__DATA PROVIDED__
Definition add_write_dropped (m : UsageTrackerMetrics) (n : Z) : UsageTrackerMetrics :=
  mkUsageMetrics (u64_wrap (write_samples_dropped_total m + n)) (query_samples_dropped_total m)
    (flush_failures_total m) (flush_batches_total m) (flush_samples_total m) (buffered_samples m).
Definition add_query_dropped (m : UsageTrackerMetrics) (n : Z) : UsageTrackerMetrics :=
  mkUsageMetrics (write_samples_dropped_total m) (u64_wrap (query_samples_dropped_total m + n))
    (flush_failures_total m) (flush_batches_total m) (flush_samples_total m) (buffered_samples m).
Definition add_flush_failure (m : UsageTrackerMetrics) : UsageTrackerMetrics :=
  mkUsageMetrics (write_samples_dropped_total m) (query_samples_dropped_total m)
    (u64_wrap (flush_failures_total m + 1)) (flush_batches_total m) (flush_samples_total m) (buffered_samples m).
Definition add_flushed (m : UsageTrackerMetrics) (n : Z) : UsageTrackerMetrics :=
  mkUsageMetrics (write_samples_dropped_total m) (query_samples_dropped_total m) (flush_failures_total m)
    (u64_wrap (flush_batches_total m + 1)) (u64_wrap (flush_samples_total m + n)) (buffered_samples m).
Definition with_buffered (m : UsageTrackerMetrics) (n : Z) : UsageTrackerMetrics :=
  mkUsageMetrics (write_samples_dropped_total m) (query_samples_dropped_total m) (flush_failures_total m)
    (flush_batches_total m) (flush_samples_total m) n.

Record UsageTracker := mkUsageTracker {
  channel_capacity : Z;
  batch_size : Z;
  retry_buffer_max_samples : Z;
  channel : list UsageEvent;
  worker_running : bool;
  writes : list WriteSample;
  queries : list QuerySample;
  write_flush_failures : Z;
  query_flush_failures : Z;
  tables : UsageDb;
  metrics : UsageTrackerMetrics;
}.

Definition spawn_with_options (capacity batch retry : Z) (db : UsageDb) : UsageTracker :=
  mkUsageTracker capacity batch retry [] true [] [] 0 0 db (mkUsageMetrics 0 0 0 0 0 0).

(** [record_write] and [record_query]: [try_send], which fails when the channel
    is full or the worker is gone. *)
Definition try_send (t : UsageTracker) (e : UsageEvent) : option UsageTracker :=
  if worker_running t && (zlen (channel t) <? channel_capacity t)
  then Some (mkUsageTracker (channel_capacity t) (batch_size t) (retry_buffer_max_samples t) (channel t ++ [e])
    (worker_running t) (writes t) (queries t) (write_flush_failures t) (query_flush_failures t) (tables t) (metrics t))
  else None.

Definition with_metrics (t : UsageTracker) (m : UsageTrackerMetrics) : UsageTracker :=
  mkUsageTracker (channel_capacity t) (batch_size t) (retry_buffer_max_samples t) (channel t)
    (worker_running t) (writes t) (queries t) (write_flush_failures t) (query_flush_failures t) (tables t) m.

Definition record_write (t : UsageTracker) (s : WriteSample) : UsageTracker :=
  match try_send t (WriteEvent s) with
  | Some t => t
  | None => with_metrics t (add_write_dropped (metrics t) 1)
  end.

Definition record_query (t : UsageTracker) (s : QuerySample) : UsageTracker :=
  match try_send t (QueryEvent s) with
  | Some t => t
  | None => with_metrics t (add_query_dropped (metrics t) 1)
  end.

(** ** The worker *)

(** How the database answers a transaction: it commits, it commits and the
    answer is lost, or it fails. A statement in error fails in any case. *)
Inductive InsertAnswer := Committed | AnswerLost | Refused.

Definition answered {S : Type} (insert : UsageDb → list S → option UsageDb) (answer : InsertAnswer)
    (db : UsageDb) (samples : list S) : UsageDb * bool :=
  match answer, insert db samples with
  | Committed, Some db' => (db', true)
  | AnswerLost, Some db' => (db', false)
  | _, _ => (db, false)
  end.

__PROBLEM TO SOLVE__
Show the lines where the word "mkUsageMetrics" appears in the entries.

__SOLUTION FOR THIS PROBLEM__
  mkUsageMetrics (u64_wrap (write_samples_dropped_total m + n)) (query_samples_dropped_total m)
  mkUsageMetrics (write_samples_dropped_total m) (u64_wrap (query_samples_dropped_total m + n))
  mkUsageMetrics (write_samples_dropped_total m) (query_samples_dropped_total m)
  mkUsageMetrics (write_samples_dropped_total m) (query_samples_dropped_total m) (flush_failures_total m)
  mkUsageMetrics (write_samples_dropped_total m) (query_samples_dropped_total m) (flush_failures_total m)
  mkUsageTracker capacity batch retry [] true [] [] 0 0 db (mkUsageMetrics 0 0 0 0 0 0).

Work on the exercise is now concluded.